Maha Ghosananda, the venerable monk who worked to rebuild Cambodian Buddhism after the Khmer Rouge and advocated peace worldwide, died Monday in a US hospital.
The monk, who was nominated for a Nobel Prize for his Cambodia reconstruction efforts, lived in Rhode Island and died in a Massachusetts hospital.
He died from complications arising from an earlier brain stroke, two senior monks close to him said.
Ghosananda's true age was not immediately available, though a close friend told the Associated Press he was 81.
Kim Kang, a close friend of Ghosananda and chairman of the Elderly Buddhist Monk Committee in Richmond, Virginia, told VOA that Ghosananda's body should be preserved and honored.

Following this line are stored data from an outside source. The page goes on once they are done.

(** *** Cancelling *)

Lemma cancel_job_spec owed a id :
  Inv_owing owed a →
  ∃ r a', cancel_job_in_actor instant wall registry a id = Some (r, a') ∧ acts a a'.
Proof.
  intros HI. unfold cancel_job_in_actor. destruct (cancel_ok owed a id HI) as (r & s' & Heq).
  rewrite Heq. cbn [mbind option_bind]. pose proof (acts_moves a s' (cancel_moves _ _ _ _ _ _ _ Heq)).
  destruct r as [u|e]; [|by eexists _, _]. eexists _, _. split; [done|].
  etrans; [done|]. set (a1 := set_actor_jobs a s'). clearbody a1.
  destruct (ac_cancellations a1 !! id) eqn:Hc; [by apply acts_signal; eexists|].
  destruct (job_is _ _ _) eqn:Ht; [|done]. etrans; [by apply (acts_drop_request a1 id)|].
  etrans; [apply acts_kinds|]. case_bool_decide; [apply acts_registry|done].
Qed.

Lemma cancel_each_spec owed gone a :
  Inv_owing owed a →
  ∃ a', cancel_each instant wall registry a gone = Some a' ∧ acts a a'.
Proof.
  revert a. induction gone as [|[id line] gone IH]; intros a HI; cbn [cancel_each].
  { by exists a. }
  pose proof (acts_log a id line) as Hl.
  destruct (cancel_job_spec owed _ id (act_inv _ _ Hl _ HI)) as (r & a1 & -> & H1).
  cbn [mbind option_bind].
  destruct (IH a1) as (a2 & -> & H2); [by apply H1, Hl|].
  exists a2. split; [done|]. by rewrite Hl, H1.
Qed.

Lemma clients_gone_moves s sweep liveness : moves s (clients_gone instant s sweep liveness).2.
Proof.
  unfold clients_gone. destruct sweep; [|apply tick_moves].
  pose proof (orphaned_moves instant wall policy s liveness) as Hm.
  destruct (jobs_orphaned s liveness) as [out s1]. cbn in *. rewrite Hm. apply tick_moves.
Qed.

"It is very important to preserve [his] body in glass, so that the faithful can come to pay him respect at a later time," Kim Kang said.
Ghosananda "participated in the peace process around the world, of which Cambodia is a part," he said.
Kim Kang confirmed the cause of death.
Ghosananda was one of the first monks to enter Cambodia after the Khmer Rouge fell and was nominated for the Nobel Prize in 1994.
In that year he also blessed an opening ceremony in Poland, led a peace march through Cambodia, was caught in fighting between government and rebel forces and led a delegation of monks in peace talks in Pyongyang, according to the Web site Buddhanet.